*PROBLEM TO WORK ON*
Repeat exactly, and only, the lines from the one containing "a_ActionKind : ActionKind;" through the last line of the data below.
——
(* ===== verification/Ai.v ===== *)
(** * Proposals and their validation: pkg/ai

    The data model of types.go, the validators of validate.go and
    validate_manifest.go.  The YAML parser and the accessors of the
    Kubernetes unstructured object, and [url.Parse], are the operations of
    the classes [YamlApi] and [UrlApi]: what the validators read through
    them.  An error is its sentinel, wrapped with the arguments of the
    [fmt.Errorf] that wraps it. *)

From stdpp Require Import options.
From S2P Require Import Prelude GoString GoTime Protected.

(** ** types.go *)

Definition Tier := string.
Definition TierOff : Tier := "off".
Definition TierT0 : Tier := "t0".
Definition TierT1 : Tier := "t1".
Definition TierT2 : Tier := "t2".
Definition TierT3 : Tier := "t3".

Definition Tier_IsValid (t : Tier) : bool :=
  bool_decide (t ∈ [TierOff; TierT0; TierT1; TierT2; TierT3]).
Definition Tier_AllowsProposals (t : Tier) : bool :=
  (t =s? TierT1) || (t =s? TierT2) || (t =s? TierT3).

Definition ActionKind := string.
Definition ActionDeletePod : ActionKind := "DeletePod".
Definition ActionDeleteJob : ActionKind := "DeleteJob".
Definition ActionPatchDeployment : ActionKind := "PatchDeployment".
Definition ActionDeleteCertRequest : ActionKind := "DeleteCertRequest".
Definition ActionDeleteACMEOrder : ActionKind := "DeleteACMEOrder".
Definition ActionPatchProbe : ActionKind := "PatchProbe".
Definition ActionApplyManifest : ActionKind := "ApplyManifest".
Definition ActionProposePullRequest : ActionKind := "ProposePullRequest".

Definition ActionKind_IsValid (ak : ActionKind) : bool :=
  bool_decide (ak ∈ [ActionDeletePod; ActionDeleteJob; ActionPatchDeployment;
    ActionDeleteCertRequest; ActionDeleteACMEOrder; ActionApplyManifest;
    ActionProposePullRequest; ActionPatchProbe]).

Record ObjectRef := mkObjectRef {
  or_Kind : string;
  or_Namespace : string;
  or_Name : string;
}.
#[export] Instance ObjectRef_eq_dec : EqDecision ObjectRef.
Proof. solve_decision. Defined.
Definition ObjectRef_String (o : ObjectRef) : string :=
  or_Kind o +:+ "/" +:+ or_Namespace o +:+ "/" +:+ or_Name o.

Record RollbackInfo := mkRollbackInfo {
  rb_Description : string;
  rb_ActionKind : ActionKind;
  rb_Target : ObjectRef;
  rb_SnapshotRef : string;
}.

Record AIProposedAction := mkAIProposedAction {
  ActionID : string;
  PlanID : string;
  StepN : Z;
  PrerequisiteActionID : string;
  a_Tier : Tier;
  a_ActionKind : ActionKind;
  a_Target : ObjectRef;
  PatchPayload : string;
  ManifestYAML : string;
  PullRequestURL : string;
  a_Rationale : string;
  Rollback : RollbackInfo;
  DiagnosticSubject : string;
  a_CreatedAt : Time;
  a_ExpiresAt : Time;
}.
——
*SOLUTION*
  a_ActionKind : ActionKind;
  a_Target : ObjectRef;
  PatchPayload : string;
  ManifestYAML : string;
  PullRequestURL : string;
  a_Rationale : string;
  Rollback : RollbackInfo;
  DiagnosticSubject : string;
  a_CreatedAt : Time;
  a_ExpiresAt : Time;
}.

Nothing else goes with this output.